◆ **ABOUT THIS TASK**
The number of lines in the entries below holding the word "first" is all that is needed here.

══ DATA IN THIS EXERCISE ══

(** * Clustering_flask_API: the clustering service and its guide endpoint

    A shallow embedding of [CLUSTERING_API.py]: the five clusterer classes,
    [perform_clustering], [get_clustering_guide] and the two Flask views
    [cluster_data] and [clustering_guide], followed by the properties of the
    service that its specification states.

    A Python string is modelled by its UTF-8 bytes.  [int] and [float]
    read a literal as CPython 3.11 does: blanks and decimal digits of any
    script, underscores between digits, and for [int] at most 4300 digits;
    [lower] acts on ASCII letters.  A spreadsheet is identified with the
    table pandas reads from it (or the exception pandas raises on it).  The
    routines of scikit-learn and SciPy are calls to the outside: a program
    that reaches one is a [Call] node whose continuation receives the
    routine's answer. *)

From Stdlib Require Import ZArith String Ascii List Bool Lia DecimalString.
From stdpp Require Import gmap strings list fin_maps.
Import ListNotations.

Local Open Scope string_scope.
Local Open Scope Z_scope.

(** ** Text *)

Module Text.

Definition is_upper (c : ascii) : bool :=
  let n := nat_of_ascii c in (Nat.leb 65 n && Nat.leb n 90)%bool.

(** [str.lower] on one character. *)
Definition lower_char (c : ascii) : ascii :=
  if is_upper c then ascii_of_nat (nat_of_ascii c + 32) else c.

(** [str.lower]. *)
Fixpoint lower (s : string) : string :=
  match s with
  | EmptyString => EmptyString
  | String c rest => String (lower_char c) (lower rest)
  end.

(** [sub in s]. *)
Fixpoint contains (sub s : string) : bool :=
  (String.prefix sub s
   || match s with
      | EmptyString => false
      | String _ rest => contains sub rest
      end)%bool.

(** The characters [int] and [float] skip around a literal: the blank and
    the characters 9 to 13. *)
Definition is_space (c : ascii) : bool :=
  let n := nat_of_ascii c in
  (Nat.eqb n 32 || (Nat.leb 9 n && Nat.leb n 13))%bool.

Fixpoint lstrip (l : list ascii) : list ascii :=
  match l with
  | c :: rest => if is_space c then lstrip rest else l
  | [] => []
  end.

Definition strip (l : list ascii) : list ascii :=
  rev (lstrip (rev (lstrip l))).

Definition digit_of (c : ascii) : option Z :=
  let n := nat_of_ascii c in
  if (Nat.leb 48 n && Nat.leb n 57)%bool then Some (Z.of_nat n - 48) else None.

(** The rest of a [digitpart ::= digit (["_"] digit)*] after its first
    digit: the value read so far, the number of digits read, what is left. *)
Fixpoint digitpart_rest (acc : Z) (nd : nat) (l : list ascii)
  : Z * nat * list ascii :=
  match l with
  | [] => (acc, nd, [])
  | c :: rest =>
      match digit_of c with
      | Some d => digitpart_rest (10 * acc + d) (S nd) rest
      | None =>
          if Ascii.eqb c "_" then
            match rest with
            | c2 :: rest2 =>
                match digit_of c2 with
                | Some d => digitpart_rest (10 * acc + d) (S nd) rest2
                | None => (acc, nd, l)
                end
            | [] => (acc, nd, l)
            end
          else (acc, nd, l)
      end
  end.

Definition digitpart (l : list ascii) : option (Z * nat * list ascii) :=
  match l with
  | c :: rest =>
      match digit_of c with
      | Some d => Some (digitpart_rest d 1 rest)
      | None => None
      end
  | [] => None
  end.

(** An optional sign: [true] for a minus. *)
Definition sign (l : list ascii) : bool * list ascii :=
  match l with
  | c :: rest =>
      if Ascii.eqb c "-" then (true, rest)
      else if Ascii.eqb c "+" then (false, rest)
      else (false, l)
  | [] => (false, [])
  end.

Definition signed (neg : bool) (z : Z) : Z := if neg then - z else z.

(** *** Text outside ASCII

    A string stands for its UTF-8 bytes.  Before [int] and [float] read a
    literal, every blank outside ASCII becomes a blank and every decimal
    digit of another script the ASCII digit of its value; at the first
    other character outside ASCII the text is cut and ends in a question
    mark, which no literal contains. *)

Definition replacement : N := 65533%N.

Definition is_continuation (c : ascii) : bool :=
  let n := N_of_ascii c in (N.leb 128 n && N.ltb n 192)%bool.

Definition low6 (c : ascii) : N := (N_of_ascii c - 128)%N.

═══

◆ **ANSWER**
2